*Work to complete*. Write out every record again, exactly.

╭──

(** * RESCRIPt, [rescript/get_unite.py]: retrieval of a UNITE release

    A shallow embedding of the five functions of [get_unite.py] and the
    properties its specification states about them.  Python values are
    modelled by the types below; everything the functions do to the outside
    world (HTTP requests, the file system, temporary directories, the QIIME 2
    import, standard output) goes through a state-and-exception monad whose
    state records the file system and the trace of effects, and whose
    environment answers for the collaborators the source only calls. *)

From Stdlib Require Import ZArith Ascii String List Lia Bool.
From stdpp Require Import base option list strings gmap.

Local Open Scope string_scope.
Local Open Scope Z_scope.

(** ** Python strings *)

Module PyStr.

(** [s.split(sep)] for a one-character separator: never an empty list. *)
Fixpoint split (sep : ascii) (s : string) : list string :=
  match s with
  | EmptyString => [EmptyString]
  | String c rest =>
      if Ascii.eqb c sep then EmptyString :: split sep rest
      else match split sep rest with
           | [] => [String c EmptyString]
           | tok :: toks => String c tok :: toks
           end
  end.

(** [sub in s]. *)
Fixpoint contains (sub s : string) : bool :=
  String.prefix sub s ||
  match s with
  | EmptyString => false
  | String _ rest => contains sub rest
  end.

(** [s.startswith(p)] and [s.endswith(suffix)]. *)
Definition startswith (s p : string) : bool := String.prefix p s.

Fixpoint endswith (s suffix : string) : bool :=
  String.eqb s suffix ||
  match s with
  | EmptyString => false
  | String _ rest => endswith rest suffix
  end.

(** [s.rstrip("/")]. *)
Fixpoint rstrip_slash (s : string) : string :=
  match s with
  | EmptyString => EmptyString
  | String c rest =>
      match rstrip_slash rest with
      | EmptyString => if Ascii.eqb c "/" then EmptyString else String c EmptyString
      | r => String c r
      end
  end.

(** [s[len(p):]] when [s] starts with [p]. *)
Fixpoint strip_prefix (p s : string) : option string :=
  match p, s with
  | EmptyString, _ => Some s
  | String a p', String b s' => if Ascii.eqb a b then strip_prefix p' s' else None
  | String _ _, EmptyString => None
  end.

End PyStr.

(** ** [os.path] on POSIX *)

Module OsPath.

(** [os.path.join(a, b)]. *)
Definition join (a b : string) : string :=
  if PyStr.startswith b "/" then b
  else if String.eqb a "" || PyStr.endswith a "/" then a +:+ b
  else a +:+ "/" +:+ b.

(** [os.path.basename(p)]: what follows the last slash. *)
Definition basename (p : string) : string :=
  List.last (PyStr.split "/" p) EmptyString.

End OsPath.

(** ** Python values and exceptions *)

(** Keys a [KeyError] can carry here. *)
Inductive pykey :=
  | KStr (s : string)
  | KBool (b : bool)
  | KInt (i : Z).

(** The exception classes the source raises, catches or lets through.  An
    exception of a subclass is represented by the class that decides which
    [except] clause takes it. *)
Inductive exn :=
  | KeyError (k : pykey)
  | IndexError
  | TypeError
  | ValueError (msg : string)
  | HTTPError (status_code : Z)
  | OSError (msg : string)
  | OtherError (name : string).

Inductive result (A : Type) :=
  | Ok (a : A)
  | Raise (e : exn).
Arguments Ok {A} a.
Arguments Raise {A} e.

(** What [Response.json()] can return. *)
#[warnings="-register-all"]
Inductive pyval :=
  | PNone
  | PBool (b : bool)
  | PInt (i : Z)
  | PFloat (repr : string)
  | PStr (s : string)
  | PList (items : list pyval)
  | PDict (items : list (string * pyval)).

Module PyVal.

(** Lookup in the items of a dict (its keys are pairwise different). *)
Fixpoint dict_get (items : list (string * pyval)) (k : string) : option pyval :=
  match items with
  | [] => None
  | (k', v) :: rest => if String.eqb k' k then Some v else dict_get rest k
  end.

╰──

*Written response*.
(** * RESCRIPt, [rescript/get_unite.py]: retrieval of a UNITE release

    A shallow embedding of the five functions of [get_unite.py] and the
    properties its specification states about them.  Python values are
    modelled by the types below; everything the functions do to the outside
    world (HTTP requests, the file system, temporary directories, the QIIME 2
    import, standard output) goes through a state-and-exception monad whose
    state records the file system and the trace of effects, and whose
    environment answers for the collaborators the source only calls. *)

From Stdlib Require Import ZArith Ascii String List Lia Bool.
From stdpp Require Import base option list strings gmap.

Local Open Scope string_scope.
Local Open Scope Z_scope.

(** ** Python strings *)

Module PyStr.

(** [s.split(sep)] for a one-character separator: never an empty list. *)
Fixpoint split (sep : ascii) (s : string) : list string :=
  match s with
  | EmptyString => [EmptyString]
  | String c rest =>
      if Ascii.eqb c sep then EmptyString :: split sep rest
      else match split sep rest with
           | [] => [String c EmptyString]
           | tok :: toks => String c tok :: toks
           end
  end.

(** [sub in s]. *)
Fixpoint contains (sub s : string) : bool :=
  String.prefix sub s ||
  match s with
  | EmptyString => false
  | String _ rest => contains sub rest
  end.

(** [s.startswith(p)] and [s.endswith(suffix)]. *)
Definition startswith (s p : string) : bool := String.prefix p s.

Fixpoint endswith (s suffix : string) : bool :=
  String.eqb s suffix ||
  match s with
  | EmptyString => false
  | String _ rest => endswith rest suffix
  end.

(** [s.rstrip("/")]. *)
Fixpoint rstrip_slash (s : string) : string :=
  match s with
  | EmptyString => EmptyString
  | String c rest =>
      match rstrip_slash rest with
      | EmptyString => if Ascii.eqb c "/" then EmptyString else String c EmptyString
      | r => String c r
      end
  end.

(** [s[len(p):]] when [s] starts with [p]. *)
Fixpoint strip_prefix (p s : string) : option string :=
  match p, s with
  | EmptyString, _ => Some s
  | String a p', String b s' => if Ascii.eqb a b then strip_prefix p' s' else None
  | String _ _, EmptyString => None
  end.

End PyStr.

(** ** [os.path] on POSIX *)

Module OsPath.

(** [os.path.join(a, b)]. *)
Definition join (a b : string) : string :=
  if PyStr.startswith b "/" then b
  else if String.eqb a "" || PyStr.endswith a "/" then a +:+ b
  else a +:+ "/" +:+ b.

(** [os.path.basename(p)]: what follows the last slash. *)
Definition basename (p : string) : string :=
  List.last (PyStr.split "/" p) EmptyString.

End OsPath.

(** ** Python values and exceptions *)

(** Keys a [KeyError] can carry here. *)
Inductive pykey :=
  | KStr (s : string)
  | KBool (b : bool)
  | KInt (i : Z).

(** The exception classes the source raises, catches or lets through.  An
    exception of a subclass is represented by the class that decides which
    [except] clause takes it. *)
Inductive exn :=
  | KeyError (k : pykey)
  | IndexError
  | TypeError
  | ValueError (msg : string)
  | HTTPError (status_code : Z)
  | OSError (msg : string)
  | OtherError (name : string).

Inductive result (A : Type) :=
  | Ok (a : A)
  | Raise (e : exn).
Arguments Ok {A} a.
Arguments Raise {A} e.

(** What [Response.json()] can return. *)
#[warnings="-register-all"]
Inductive pyval :=
  | PNone
  | PBool (b : bool)
  | PInt (i : Z)
  | PFloat (repr : string)
  | PStr (s : string)
  | PList (items : list pyval)
  | PDict (items : list (string * pyval)).

Module PyVal.

(** Lookup in the items of a dict (its keys are pairwise different). *)
Fixpoint dict_get (items : list (string * pyval)) (k : string) : option pyval :=
  match items with
  | [] => None
  | (k', v) :: rest => if String.eqb k' k then Some v else dict_get rest k
  end.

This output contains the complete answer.